- [EXERCISE PROMPT]:
Give again the lines of the data from its first line through the line with "From Stdlib Require Import List". Change nothing.
[MATERIAL PROVIDED]
(** * API_Fetcher: the fetch / normalise / fall-back pipeline of [api_fetcher.py]

    A shallow embedding of the Python module and the properties of its
    natural-language specification.

    Conventions of the embedding.
    - A Python [str] is a Rocq [string]: the bytes of its UTF-8 encoding.
      The built-ins [in], [upper], [strip], [split], [replace] and [float]
      are written out for ASCII text, which is what URLs, currency codes and
      prices are made of; bytes above 127 are carried through untouched, so
      that [upper], [strip] and [float] leave aside the case mapping of
      letters, the spaces and the digits that Unicode has outside ASCII.
    - A decoded JSON document is a value of [json]; a Python [dict] is an
      association list in insertion order, whose keys are pairwise distinct.
    - A Python exception is a constructor of [exn], which stands for a
      class and its subclasses; code that may raise returns a [result].
    - The console, the network and the keyboard are a [world] threaded
      through the effectful functions, which records every call made. *)

From Stdlib Require Import List Bool Arith ZArith Lia Ascii String.
From Stdlib Require Import DecimalString DecimalPos SpecFloat.
From Stdlib Require Import Sorted Permutation.
Import ListNotations.

Open Scope string_scope.
Open Scope list_scope.

(** ** Exceptions *)

Inductive exn : Type :=
| KeyError
| AttributeError
| TypeError
| ValueError
| EOFError.

Inductive result (A : Type) : Type :=
| Ok (a : A)
| Raise (e : exn).

Arguments Ok {A} a.
Arguments Raise {A} e.

Definition rbind {A B : Type} (r : result A) (k : A -> result B) : result B :=
  match r with
  | Ok a => k a
  | Raise e => Raise e
  end.

Notation "'let*' x ':=' c 'in' k" := (rbind c (fun x => k))
  (at level 10, x name, c at level 100, k at level 200).

(** ** Strings *)

Module Str.
(** X26.  [max_links] counts one too late: the limit is tested after a
    link has been added.  When the first anchor of a page has a target,
    every limit of one or less, zero and the negative ones included, gives
    exactly that one link. *)
Theorem max_links_zero_gives_one_link (u : string) (max_chars max_links : Z)
    (timeout_s user_agent : value) (resp : response)
    (a_text href joined : string) (found : list (string * string)) :
  u <> "" ->
  startswith_any (lower u) ["http://"; "https://"] = true ->
  contains (lower match resp_content_type resp with Some c => c | None => "" end) "html"
  = true ->
  resp_text resp <> "" ->
  anchors (resp_text resp) = (a_text, href) :: found ->
  href <> "" ->
  url_join (resp_url resp) href = Returned joined ->
  (max_links <= 1)%Z ->
  exists title content,
    finish (scrape_url (VStr u) max_chars max_links timeout_s user_agent) (Got resp)
    = Returned (VDict [("url", VStr u);
                       ("final_url", VStr (resp_url resp));
                       ("status_code", VInt (resp_status_code resp));
                       ("title", title);
                       ("content", content);
                       ("links", VList [VDict [("url", VStr joined);
                                               ("text", VStr (_clean_text a_text))]])]).
Proof.
  intros Hu Hscheme Hhtml Htext Hanchors Hhref Hjoin Hlimit.
  apply String.eqb_neq in Hu, Htext, Hhref.
  unfold scrape_url. rewrite Hu, Hscheme. cbn [negb finish].
  unfold read_response. rewrite Hhtml, Htext, Hanchors. cbn [negb andb links_loop].
  rewrite Hhref, Hjoin. cbn [negb app length].
  destruct (Z.leb_spec (Z.max 0 max_links) (Z.of_nat 1)) as [_|Hgt]; [|lia].
  do 2 eexists. reflexivity.
Qed.

End Facts.
End ScraperFacts.
(* ===================================================================== *)
(** * The further properties on the fixture *)
(* ===================================================================== *)

Module MoreOnFixture.
Import Server Claims DiskModel Fixture MoreFixture Protocol Sizes Matching TextIO
       Scraper.

(** The [initialize] request is answered with its id. *)
Lemma response_echoes_id_witness :
  always (fun r => exists response,
            r = Ok response /\ well_formed_response (VInt 2) response)
         (handle_request
            (VDict [("jsonrpc", VStr "2.0"); ("id", VInt 2);
                    ("method", VStr "initialize")])).
Proof.
  apply (ProtocolFacts.response_echoes_id
           [("jsonrpc", VStr "2.0"); ("id", VInt 2); ("method", VStr "initialize")]
           (VStr "initialize") (VInt 2)); reflexivity.
Defined.

(** [read_file] without an encoding reads as UTF-8. *)
Lemma declared_defaults_are_used_witness :
  read_file (VDict [("path", VStr "notes.txt")])
  = read_file (VDict ([("path", VStr "notes.txt")] ++ [("encoding", VStr "utf-8")])).
Proof.
  apply (ProtocolFacts.declared_defaults_are_used "read_file" read_file
           [("path", VStr "notes.txt")] "encoding" (VStr "utf-8")).
  - simpl. left. reflexivity.
  - vm_compute. left. reflexivity.
  - reflexivity.
Defined.
(** ** Built-ins of the host

    The grammars of Number-to-String and String-to-Number conversion, the
    JSON parser and the locale's collation are the host's; the program is
    modelled over any such host. *)

Class Runtime : Type := {
  (** [Number::toString] on a finite Number *)
  Number_toString : Q -> string;
  (** [StringToNumber] *)
  StringToNumber : string -> JsNum;
  (** [JSON.parse]: the parsed value, or a [SyntaxError] *)
  JSON_parse : string -> Completion JsVal;
  (** [String.prototype.localeCompare], by the sign of its result *)
  localeCompare : string -> string -> Z
}.

Section Coercions.
Context `{Runtime}.

Definition num_toString (n : JsNum) : string :=
  match n with
  | NaN => "NaN"
  | NegInf => "-Infinity"
  | Fin q => Number_toString q
  | PosInf => "Infinity"
  end.

(** ToString.  An array is joined with commas ([null] and [undefined]
    elements print as nothing).  A plain object prints through
    [Object.prototype.toString], unless an own property shadows it: a value
    made by [JSON.parse] is never callable, and the conversion throws. *)
Fixpoint ToString (v : JsVal) : Completion string :=
  match v with
  | JUndefined => Normal "undefined"
  | JNull => Normal "null"
  | JBool true => Normal "true"
  | JBool false => Normal "false"
  | JNum n => Normal (num_toString n)
  | JStr s => Normal s
  | JArr elems =>
      let elem (x : JsVal) : Completion string :=
        match x with
        | JUndefined | JNull => Normal ""
        | _ => ToString x
        end in
      (fix join (l : list JsVal) : Completion string :=
         match l with
         | [] => Normal ""
         | x :: rest =>
             let! s := elem x in
             match rest with
             | [] => Normal s
             | _ :: _ => let! r := join rest in Normal (s ++ "," ++ r)
             end
         end) elems
  | JObj props =>
      match own_property "toString" props with
      | Some _ => Throw TypeError
      | None => Normal "[object Object]"
      end
  end.

(** ToNumber.  An array or object is first converted to a primitive, which
    for the values of this model is its string. *)
Definition ToNumber (v : JsVal) : Completion JsNum :=
  match v with
  | JUndefined => Normal NaN
  | JNull => Normal (Fin 0)
  | JBool b => Normal (Fin (if b then 1 else 0))
  | JNum n => Normal n
  | JStr s => Normal (StringToNumber s)
  | JArr _ | JObj _ => let! s := ToString v in Normal (StringToNumber s)
  end.

End Coercions.

(** ** Effects: state passing with exceptions *)

Definition Eff (S A : Type) : Type := S -> Completion A * S.

Definition ret {S A} (a : A) : Eff S A := fun s => (Normal a, s).

Definition bind {S A B} (m : Eff S A) (k : A -> Eff S B) : Eff S B :=
  fun s =>
    match m s with
    | (Normal a, s') => k a s'
    | (Throw e, s') => (Throw e, s')
    end.

Definition lift {S A} (c : Completion A) : Eff S A := fun s => (c, s).

(** [try { m } catch (e) { handler e }] *)
Definition try_catch {S A} (m : Eff S A) (handler : Exn -> Eff S A) : Eff S A :=
  fun s =>
    match m s with
    | (Normal a, s') => (Normal a, s')
    | (Throw e, s') => handler e s'
    end.
(** * The slash-command script parser of TimelessTavern

    A shallow embedding of [SlashCommandParser] (file
    [public/scripts/slash-commands/SlashCommandParser.js]): the scanner
    ([take], [discardWhitespace], [testSymbol]), the value parsers, the
    statement parsers and the closure parser, together with the span
    indexes they fill in.

    The JavaScript objects the parser allocates and then mutates through
    several references (scopes, closures, executors) live in explicit
    stores inside the parser state; a reference is a position in its
    store.  A method that can throw returns an [Outcome].  Characters are
    the code units of the script text; the development covers code units
    below 256. *)

From Stdlib Require Import ZArith List String Ascii Bool Lia.
From Stdlib Require Import FunctionalExtensionality.
Import ListNotations.

Local Open Scope string_scope.
Local Open Scope Z_scope.

(* ===================================================================== *)
(** ** JavaScript string primitives *)
(* ===================================================================== *)

Module Js.

Definition len (s : string) : Z := Z.of_nat (String.length s).

Fixpoint drop (n : nat) (s : string) : string :=
  match n, s with
  | O, _ => s
  | S n', String _ r => drop n' r
  | S _, EmptyString => EmptyString
  end.

Fixpoint keep (n : nat) (s : string) : string :=
  match n, s with
  | O, _ => EmptyString
  | S n', String c r => String c (keep n' r)
  | S _, EmptyString => EmptyString
  end.

(** Position named by a relative index, as [String.prototype.slice]
    resolves it: negative indexes count from the end. *)
Definition relIndex (s : string) (i : Z) : nat :=
  if i <? 0 then Z.to_nat (Z.max (len s + i) 0)
  else Z.to_nat (Z.min i (len s)).

(** [s.slice(i)] *)
Definition sliceFrom (s : string) (i : Z) : string := drop (relIndex s i) s.

(** [s.slice(a, b)] *)
Definition slice (s : string) (a b : Z) : string :=
  keep (relIndex s b - relIndex s a) (drop (relIndex s a) s).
[/MATERIAL PROVIDED]
- [SOLUTION]:
(** * API_Fetcher: the fetch / normalise / fall-back pipeline of [api_fetcher.py]

    A shallow embedding of the Python module and the properties of its
    natural-language specification.

    Conventions of the embedding.
    - A Python [str] is a Rocq [string]: the bytes of its UTF-8 encoding.
      The built-ins [in], [upper], [strip], [split], [replace] and [float]
      are written out for ASCII text, which is what URLs, currency codes and
      prices are made of; bytes above 127 are carried through untouched, so
      that [upper], [strip] and [float] leave aside the case mapping of
      letters, the spaces and the digits that Unicode has outside ASCII.
    - A decoded JSON document is a value of [json]; a Python [dict] is an
      association list in insertion order, whose keys are pairwise distinct.
    - A Python exception is a constructor of [exn], which stands for a
      class and its subclasses; code that may raise returns a [result].
    - The console, the network and the keyboard are a [world] threaded
      through the effectful functions, which records every call made. *)

From Stdlib Require Import List Bool Arith ZArith Lia Ascii String.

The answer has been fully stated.